Near-Infrared Photoluminescence and Reversible Trans-to-Cis Photoisomerization of Mononuclear and Binuclear Ytterbium(III) Complexes Functionalized by Azobenzene Groups

[Image: see text] Two mononuclear and one binuclear ytterbium complexes with dual near-infrared (NIR) photoluminescence and reversible trans-to-cis photoisomerization functions were synthesized and characterized. The central ytterbium(III) ion coordinates with two β-diketonate (4,4,4-trifluoro-1-phenylbutane-1,3-dionate (tfd)) ligands and one deprotonated azobenzene-containing tetradentate ligand [(E)-4-(phenyldiazenyl)-N,N-bis(pyridin-2-ylmethyl) benzohydrazide (HL), (E)-4-((4-(dimethylamino)phenyl)diazenyl)-N,N-bis(pyridin-2-ylmethyl)benzohydrazide (HNL), or (E)-4,4′-N′,N′-bis(pyridin-2-ylmethyl)benzohydrazide azobenzene (H(2)DL)] to form a neutral ternary complex ([Yb(tfd)(2)L], [Yb(tfd)(2)(NL)], or [Yb(2)(tfd)(4)(DL)], respectively), where the ytterbium(III) ion is eight-coordinated to N(3)O(5) donor sets.
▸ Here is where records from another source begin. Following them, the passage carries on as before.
(* ===== verification/FixIdentity.v ===== *)
(** * [pkg/pipelinectx]: the identity of a run and of its fix, and the markers
      they are found by

    [anchor.go], [fingerprint.go], [fixanchor.go], [fixepoch.go] and
    [runmarker.go]. The shapes the code checks with regular expressions are
    recognisers here: no character class in them holds the colon or the space
    that ends it, so each has one way to match. *)

From Stdlib Require Import Ascii.
From S2P Require Import Prelude.
From S2P Require Import GoStrings.
From S2P Require Import GoTime.
From S2P Require Import GoPath.
From S2P Require Import GoUTF8.
From S2P Require Import FixGate.
From S2P Require Import Pipefix.
From S2P Require Import Sha256.

Inductive id_error :=
| ErrBadTarget
| BadProject (id : Z)
| BadFingerprint (fp : string)
| BadLastSuccess (id : Z)
| BadFixEpoch (id : Z)
| NotAnAnchor (s : string)
| NotAFixAnchor (s : string)
| FixEpochRange (anchor : string)
| UnknownRunState (s : string)
| UnknownFixState (s : string)
| BadCauseKey (s : string)
| PipelineTimeUnknown
| LastSuccessTimeUnknown (id : Z)
| MergedFixIID (iid : Z)
| MergedFixTime (iid : Z).

(** ** Targets and anchors ([anchor.go]) *)

Definition TargetKindMR : string := "mr".
Definition TargetKindRef : string := "ref".
Record Target := mkTarget { Kind : string; MRIID : Z; Ref : string }.
Definition MRTarget (iid : Z) : Target := mkTarget TargetKindMR iid "".
Definition RefTarget (ref : string) : Target := mkTarget TargetKindRef 0 ref.

Definition bad_ref_rune (r : Z) : bool := IsSpace r || IsControl r.
Definition Validate (t : Target) : option id_error :=
  if String.eqb (Kind t) TargetKindMR then if MRIID t <? 1 then Some ErrBadTarget else None
  else if String.eqb (Kind t) TargetKindRef then
    if String.eqb (Ref t) "" then Some ErrBadTarget
    else if existsb (λ p, bad_ref_rune (default 65533 (pc_rune p))) (pieces (Ref t)) then Some ErrBadTarget
    else None
  else Some ErrBadTarget.
Definition Target_String (t : Target) : string :=
  if String.eqb (Kind t) TargetKindMR then TargetKindMR +:+ ":" +:+ itoa (MRIID t) else TargetKindRef +:+ ":" +:+ Ref t.

(** [strings.Cut] at the first colon. *)
Fixpoint cut_colon (s : string) : option (string * string) :=
  match s with
  | EmptyString => None
  | String c s =>
      if Ascii.eqb c ":" then Some ("", s)
      else match cut_colon s with Some (a, b) => Some (String c a, b) | None => None end
  end.

Definition ParseTarget (s : string) : result id_error Target :=
  match cut_colon s with
  | None => Err ErrBadTarget
  | Some (kind, rest) =>
      let checked t := match Validate t with Some e => Err e | None => Ok t end in
      if String.eqb kind TargetKindMR then
        match ParseInt rest with
        | Ok iid => if String.eqb (itoa iid) rest then checked (MRTarget iid) else Err ErrBadTarget
        | Err _ => Err ErrBadTarget
        end
      else if String.eqb kind TargetKindRef then checked (RefTarget rest)
      else Err ErrBadTarget
  end.

Definition Key (t : Target) : string :=
  if String.eqb (Kind t) TargetKindMR then "mr" +:+ itoa (MRIID t) else "ref-" +:+ hash_prefix 8 (Ref t).

(** [[0-9a-f]{n}] and [[1-9][0-9]*]. *)
Definition hex_n (n : Z) (s : string) : bool := (len s =? n) && all_bytes is_hex s.
Definition positive_number (s : string) : bool :=
  match s with String c s => in_range 49 57 c && all_bytes is_digit s | EmptyString => false end.
Definition natural_number (s : string) : bool := String.eqb s "0" || positive_number s.
Definition after_prefix (p s : string) (f : string → bool) : bool := HasPrefix s p && f (string_drop (String.length p) s).

Definition target_key (s : string) : bool := after_prefix "mr" s positive_number || after_prefix "ref-" s (hex_n 8).

Definition Anchor (projectID : Z) (t : Target) (fingerprint : string) (lastSuccess fixEpoch : Z) : result id_error string :=
  if projectID <? 1 then Err (BadProject projectID)
  else match Validate t with
  | Some e => Err e
  | None =>
      if negb (hex_n 16 fingerprint) then Err (BadFingerprint fingerprint)
      else if lastSuccess <? 0 then Err (BadLastSuccess lastSuccess)
      else if fixEpoch <? 0 then Err (BadFixEpoch fixEpoch)
      else
        let a := "gonk:" +:+ itoa projectID +:+ ":pipeline:" +:+ Key t +:+ ":" +:+ fingerprint +:+ ":s" +:+ itoa lastSuccess in
        Ok (if negb (fixEpoch =? 0) then a +:+ ":f" +:+ itoa fixEpoch else a)
  end.

(** The two expressions: the project id and the fix epoch of a match, or of the
    text no match. *)
Definition colon : ascii := ":"%char.
Definition anchor_match (segment s : string) : option (string * string) :=
  let common g pid seg key fp ls :=
    String.eqb g "gonk" && positive_number pid && String.eqb seg segment && target_key key && hex_n 16 fp &&
    after_prefix "s" ls natural_number in
  match Split colon s with
  | [g; pid; seg; key; fp; ls] => if common g pid seg key fp ls then Some (pid, "") else None
  | [g; pid; seg; key; fp; ls; f] =>
      if common g pid seg key fp ls && after_prefix "f" f positive_number then Some (pid, string_drop 1 f) else None
  | _ => None
  end.
Definition anchorRe : string → option (string * string) := anchor_match "pipeline".
Definition fixAnchorRe : string → option (string * string) := anchor_match "pipefix".
Definition is_some {A} (o : option A) : bool := match o with Some _ => true | None => false end.

Definition SessionKey (anchor : string) : result id_error string :=
  match anchorRe anchor with
  | None => Err (NotAnAnchor anchor)
  | Some (pid, _) => Ok ("gonk-" +:+ pid +:+ "-pl-" +:+ hash_prefix 12 anchor)
  end.

Definition AnchorFixEpoch (anchor : string) : result id_error Z :=
  match anchorRe anchor with
  | None => Err (NotAnAnchor anchor)
  | Some (_, f) =>
      if String.eqb f "" then Ok 0
      else match ParseInt f with Ok iid => Ok iid | Err _ => Err (FixEpochRange anchor) end
  end.

Definition TerminalForHealth (status : string) : bool := String.eqb status "success" || String.eqb status "failed".

(** ** Fingerprints ([fingerprint.go]) *)

Record FailedJob := mkFailedJob { fj_Stage : string; fj_Name : string; fj_FailureReason : string; fj_AllowFailure : bool }.
Definition NoJobsReason : string := "no_jobs".
Definition nul : string := String (ascii_of_nat 0) "".
Definition line_end : string := String (ascii_of_nat 10) "".

Definition job_line (j : FailedJob) : string := fj_Stage j +:+ nul +:+ fj_Name j +:+ nul +:+ fj_FailureReason j.
Definition Fingerprint (jobs : list FailedJob) (pipelineFailureReason : string) : string :=
  let lines := map job_line (List.filter (λ j, negb (fj_AllowFailure j)) jobs) in
  let lines := if (length lines =? 0)%nat
               then ["pipeline" +:+ nul +:+ (if String.eqb pipelineFailureReason "" then NoJobsReason else pipelineFailureReason)]
               else lines in
  hash_prefix 16 (Join (sort_strings lines) line_end +:+ line_end).

(** ** The fix's identity ([fixanchor.go]) *)

Definition anchorRunSegment : string := ":pipeline:".
Definition anchorFixSegment : string := ":pipefix:".

Definition FixAnchor (runAnchor : string) : result id_error string :=
  if negb (is_some (anchorRe runAnchor)) then Err (NotAnAnchor runAnchor)
  else Ok (Replace1 runAnchor anchorRunSegment anchorFixSegment).
Definition RunAnchorOfFix (fixAnchor : string) : result id_error string :=
  if negb (is_some (fixAnchorRe fixAnchor)) then Err (NotAFixAnchor fixAnchor)
  else Ok (Replace1 fixAnchor anchorFixSegment anchorRunSegment).
Definition IsFixAnchor (s : string) : bool := is_some (fixAnchorRe s).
X-ray crystallographic analysis shows that all three complexes form a trigonal dodecahedron geometry with similar −N=N– distances that are slightly longer than those of the pure azobenzene-containing ligands. The NIR luminescence properties of the Yb(III) complexes were determined at a wavelength of about 980 nm with quantum yields in the range of 0.4–0.6% in ethanol and acetonitrile solutions at room temperature, and trans-to-cis photoisomerization was determined with the quantum yields (Φ(t→c) = 10(–2)) at the same level as their pure ligands. The trans-to-cis photoisomerization rates of the complexes (10(–4) s(–1)) are slightly higher than those of the pure ligands and similar to azobenzene (10(–5) to 10(–4) s(–1)). From time-dependent density functional theory calculations of the energy levels of the first excited triplet states of the ligands, the energies of the lowest excited triplet states of all of the ligands are higher than the resonance level of Yb(3+) (2F(5/2), 1.2722 eV). We suggest that these azo-containing ligands may participate in energy transfer to the ytterbium ion, in addition to the main “antenna effect” ligand tfd. This is the first report of azobenzene group-functionalized ytterbium complexes with dual NIR luminescence and photoisomerization properties, indicating that azobenzene-containing lanthanide(III) complexes have potential applications as dual function materials in biological systems.